The failure of the so-called second two-party system (Whigs and Democrats) to address vexing questions during the 1840s and 1850s hastened the coming of the Civil War. Once labeled the "bumbling generation" for their inability to achieve a lasting compromise, the politicians of the ante bellum period too often pursued partisan and sectional loyalties over common sense. Notwithstanding that notable exception, the two-party system has, in actual fact, proved quite adroit at finding long-term solutions to an endless parade of crises and crossroads in the life of our nation.

However, we are currently in a period in which compromise and solution-oriented legislating seems increasingly rare and difficult. Predictions of an Impending Crisis of Civil-War magnitude are hyperbolic, but the extreme partisanship and self-interestedness of the current generation of statesmen is depressing.

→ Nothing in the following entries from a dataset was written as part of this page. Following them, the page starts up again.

(** * Sparse layered network simulator (src/app/page.tsx)

    A shallow embedding of the topology builder (the first [useEffect]), of
    the drawing effect (the second [useEffect]), of the forward pass
    ([processInput]) and of the sparsity slider of the [SparseLLM] component,
    followed by their properties.

    Conventions of the embedding.
    - A JavaScript number is an exact rational ([Q]); rounding of IEEE doubles
      is not modelled.  [Math.max], [Math.min], [Math.ceil] and [Math.round]
      are the rational functions of the same name.
    - A JavaScript string is the list of its UTF-16 code units.
    - [Math.random()] reads the next element of an explicit random source.
    - An array of objects is a list; an object reference held in a second
      array ([filter] results, the sorted array) is the position of the object
      in the array that owns it, and a field assignment through the reference
      rewrites the owner at that position.
    - The 2D context of the canvas is the sequence of the calls and
      assignments made on it, in order; a colour built by a template literal
      keeps its numbers as numbers.
    - [await] splits [processInput] into the part that runs when it is called
      and the parts that run when a timer fires; the component's React state
      is read and written at those points only. *)

From Stdlib Require Import QArith Qabs Qround Qminmax Sorted Ascii.
From stdpp Require Import base list strings pretty numbers.

(** ** JavaScript values *)

(** A string, as the sequence of its UTF-16 code units. *)
Definition jsstring := list N.

Definition Math_max (a b : Q) : Q := Qmax a b.
Definition Math_min (a b : Q) : Q := Qmin a b.
Definition Math_ceil (a : Q) : Z := Qceiling a.
Definition Math_round (a : Q) : Z := Qfloor (a + (1#2)).

(** [a > b] on numbers. *)
Definition gt (a b : Q) : bool := negb (Qle_bool a b).

Definition of_nat (n : nat) : Q := inject_Z (Z.of_nat n).
Definition of_N (n : N) : Q := inject_Z (Z.of_N n).

(** ** The random source behind [Math.random] *)

Record RandomSource := { draws : nat -> Q; cursor : nat }.

Definition Math_random (g : RandomSource) : Q * RandomSource :=
  (draws g (cursor g), {| draws := draws g; cursor := S (cursor g) |}).

(** Every draw lies in [[0, 1)], as [Math.random] promises. *)
Definition unit_interval (g : RandomSource) : Prop :=
  forall n, (0 <= draws g n)%Q /\ (draws g n < 1)%Q.

(** ** Array helpers *)

(** [Array.prototype.sort(compareFn)]: a stable insertion sort; [compareFn]
    may consult and advance a state (the random source in the builder, nothing
    in the forward pass).  For a consistent comparator the result is the one
    the language prescribes; for the random comparator of the builder the
    language leaves the order to the engine, and the properties below rely on
    the result being a rearrangement of the array only. *)
Fixpoint insert_sorted {A St : Type} (compareFn : A -> A -> St -> Q * St)
    (a : A) (sorted : list A) (s : St) : list A * St :=
  match sorted with
  | [] => ([a], s)
  | b :: rest =>
      let '(c, s1) := compareFn a b s in
      if Qle_bool c 0 then (a :: b :: rest, s1)
      else let '(r, s2) := insert_sorted compareFn a rest s1 in (b :: r, s2)
  end.

Fixpoint Array_sort {A St : Type} (compareFn : A -> A -> St -> Q * St)
    (l : list A) (s : St) : list A * St :=
  match l with
  | [] => ([], s)
  | a :: rest =>
      let '(sorted, s1) := Array_sort compareFn rest s in
      insert_sorted compareFn a sorted s1
  end.

(** [l.forEach((a, idx) => body)], the effect of [body] on a state. *)
Fixpoint forEach_from {A St : Type} (body : A -> nat -> St -> St)
    (idx : nat) (l : list A) (s : St) : St :=
  match l with
  | [] => s
  | a :: rest => forEach_from body (S idx) rest (body a idx s)
  end.

Definition forEach {A St : Type} (body : A -> nat -> St -> St) (l : list A) (s : St) : St :=
  forEach_from body 0 l s.

(** [l.filter(p)] as an array of references into [l]: the positions of the
    elements that satisfy [p], in array order. *)
Definition refs_where {A : Type} (p : A -> bool) (l : list A) : list nat :=
  List.filter (fun i => match l !! i with Some a => p a | None => false end)
              (seq 0 (length l)).

(** ** Data model *)

Module Neuron.
Record t := mk {
  id : string;
  x : Q;
  y : Q;
  active : bool;
  activation : Q;
  layer : nat
}.

Definition set_active (b : bool) (n : t) : t :=
  mk (id n) (x n) (y n) b (activation n) (layer n).

Definition set_activation (a : Q) (n : t) : t :=
  mk (id n) (x n) (y n) (active n) a (layer n).
End Neuron.

Module Connection.
Record t := mk {
  from : string;
  to : string;
  weight : Q;
  active : bool
}.

Definition set_active (b : bool) (c : t) : t :=
  mk (from c) (to c) (weight c) b.
End Connection.

(** ** Topology builder *)

Definition layers : list nat := [16; 64; 128; 128; 64; 16].
Definition width : Q := 1000.
Definition height : Q := 600.

(** The template literal [`L${layerIdx}-N${i}`]. *)
Definition neuron_id (layerIdx i : nat) : string :=
  "L" +:+ pretty layerIdx +:+ "-N" +:+ pretty i.

Definition new_neuron (layerSpacing : Q) (count layerIdx i : nat) : Neuron.t :=
  let verticalSpacing := (height / (of_nat count + 1))%Q in
  {| Neuron.id := neuron_id layerIdx i;
     Neuron.x := (layerSpacing * (of_nat layerIdx + 1))%Q;
     Neuron.y := (verticalSpacing * (of_nat i + 1))%Q;
     Neuron.active := false;
     Neuron.activation := 0;
     Neuron.layer := layerIdx |}.

Fixpoint create_neurons (layerSpacing : Q) (layerIdx : nat) (ls : list nat)
    : list Neuron.t :=
  match ls with
  | [] => []
  | count :: rest =>
      map (new_neuron layerSpacing count layerIdx) (seq 0 count)
      ++ create_neurons layerSpacing (S layerIdx) rest
  end.

(** The comparator [() => Math.random() - 0.5]. *)
Definition random_order (a b : Neuron.t) (g : RandomSource) : Q * RandomSource :=
  let '(r, g1) := Math_random g in ((r - (1#2))%Q, g1).

Definition new_connection (from to : Neuron.t) (g : RandomSource)
    : Connection.t * RandomSource :=
  let '(r, g1) := Math_random g in
  ({| Connection.from := Neuron.id from;
      Connection.to := Neuron.id to;
      Connection.weight := (r * 2 - 1)%Q;
      Connection.active := false |}, g1).

Fixpoint connect_targets (from : Neuron.t) (targets : list Neuron.t)
    (g : RandomSource) : list Connection.t * RandomSource :=
  match targets with
  | [] => ([], g)
  | to :: rest =>
      let '(c, g1) := new_connection from to g in
      let '(cs, g2) := connect_targets from rest g1 in
      (c :: cs, g2)
  end.

Definition connect_neuron (nextLayer : list Neuron.t) (from : Neuron.t)
    (g : RandomSource) : list Connection.t * RandomSource :=
  let k := Nat.min 8 (length nextLayer) in
  let '(shuffled, g1) := Array_sort random_order nextLayer g in
  connect_targets from (take k shuffled) g1.

Fixpoint connect_layer (nextLayer currentLayer : list Neuron.t)
    (g : RandomSource) : list Connection.t * RandomSource :=
  match currentLayer with
  | [] => ([], g)
  | from :: rest =>
      let '(cs1, g1) := connect_neuron nextLayer from g in
      let '(cs2, g2) := connect_layer nextLayer rest g1 in
      (cs1 ++ cs2, g2)
  end.

Definition in_layer (layerIdx : nat) (n : Neuron.t) : bool :=
  Neuron.layer n =? layerIdx.

Fixpoint create_connections (neuronList : list Neuron.t) (nlayers layerIdx : nat)
    (ls : list nat) (g : RandomSource) : list Connection.t * RandomSource :=
  match ls with
  | [] => ([], g)
  | _ :: rest =>
      if layerIdx <? nlayers - 1 then
        let currentLayer := List.filter (in_layer layerIdx) neuronList in
        let nextLayer := List.filter (in_layer (layerIdx + 1)) neuronList in
        let '(cs1, g1) := connect_layer nextLayer currentLayer g in
        let '(cs2, g2) := create_connections neuronList nlayers (S layerIdx) rest g1 in
        (cs1 ++ cs2, g2)
      else create_connections neuronList nlayers (S layerIdx) rest g
  end.

(** The body of the first effect, for a list [ls] of layer sizes (the
    component runs it once, on [layers]). *)
Definition build (ls : list nat) (g : RandomSource)
    : list Neuron.t * list Connection.t * RandomSource :=
  let layerSpacing := (width / (of_nat (length ls) + 1))%Q in
  let neuronList := create_neurons layerSpacing 0 ls in
  let '(connectionList, g1) := create_connections neuronList (length ls) 0 ls g in
  (neuronList, connectionList, g1).

(** ** Forward pass: one layer *)

(** [features[i]]; the index is in range whenever [features] is not empty,
    which is the only case the run reaches (out of range the source reads
    [undefined], and the division gives [NaN], which has no rational). *)
Definition feature_at (features : list N) (i : nat) : N :=
  default 0%N (features !! i).

(** Body of the input layer's [forEach]. *)
Definition input_body (features : list N) (sparsityLevel : Q)
    (neuron idx : nat) (st : list Neuron.t * RandomSource)
    : list Neuron.t * RandomSource :=
  let '(updatedNeurons, g) := st in
  match updatedNeurons !! neuron with
  | None => st
  | Some n =>
      let featureVal := (of_N (feature_at features (idx mod length features)) / 128)%Q in
      let n1 := Neuron.set_activation featureVal n in
      let '(r, g1) := Math_random g in
      let n2 := Neuron.set_active (gt r sparsityLevel) n1 in
      if Neuron.active n2 then
        let '(r', g2) := Math_random g1 in
        let n3 := Neuron.set_activation
                    (Math_min 1 (featureVal * (1 + r' * (1#2))))%Q n2 in
        (<[neuron := n3]> updatedNeurons, g2)
      else (<[neuron := n2]> updatedNeurons, g1)
  end.

(** [updatedNeurons.find(n => n.id === id)]. *)
Definition find_neuron (updatedNeurons : list Neuron.t) (id : string)
    : option Neuron.t :=
  List.find (fun n => String.eqb (Neuron.id n) id) updatedNeurons.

The upcoming vote in the Senate on the Minimum Wage bill presents an instructive dilemma for the leadership of the Democratic Party. For years, Democrats have called for an upward adjustment in wages as a cornerstone in their program to achieve "fairness" for working people. This bill cements a healthy increase ($2.10 over three years). On the other hand, the legislation also includes a permanent reduction in the "estate tax," which Democrats have resisted just as vocally. With midterm elections drawing near, and the Democrats riding the wave of mass discontent with Republican governance, the opposition party seemed poised to organize a national campaign around the issue of the minimum wage. The dilemma: what to do now? Take the minimum-wage compromise? Or hold out for all (and risk achieving nothing) while preserving a promising wedge issue for November?

In today's Opinion Journal the WSJ editorializes:

"The bill needs 60 votes to defeat a liberal filibuster, and nearly all of the 55 Republicans are in favor. So we are about to find out if Senate Democrats are more interested in achieving the policy goals they claim to want, or merely in blow-everything-up obstruction."

This is obviously a tough call for Democrats. This will be a telling week.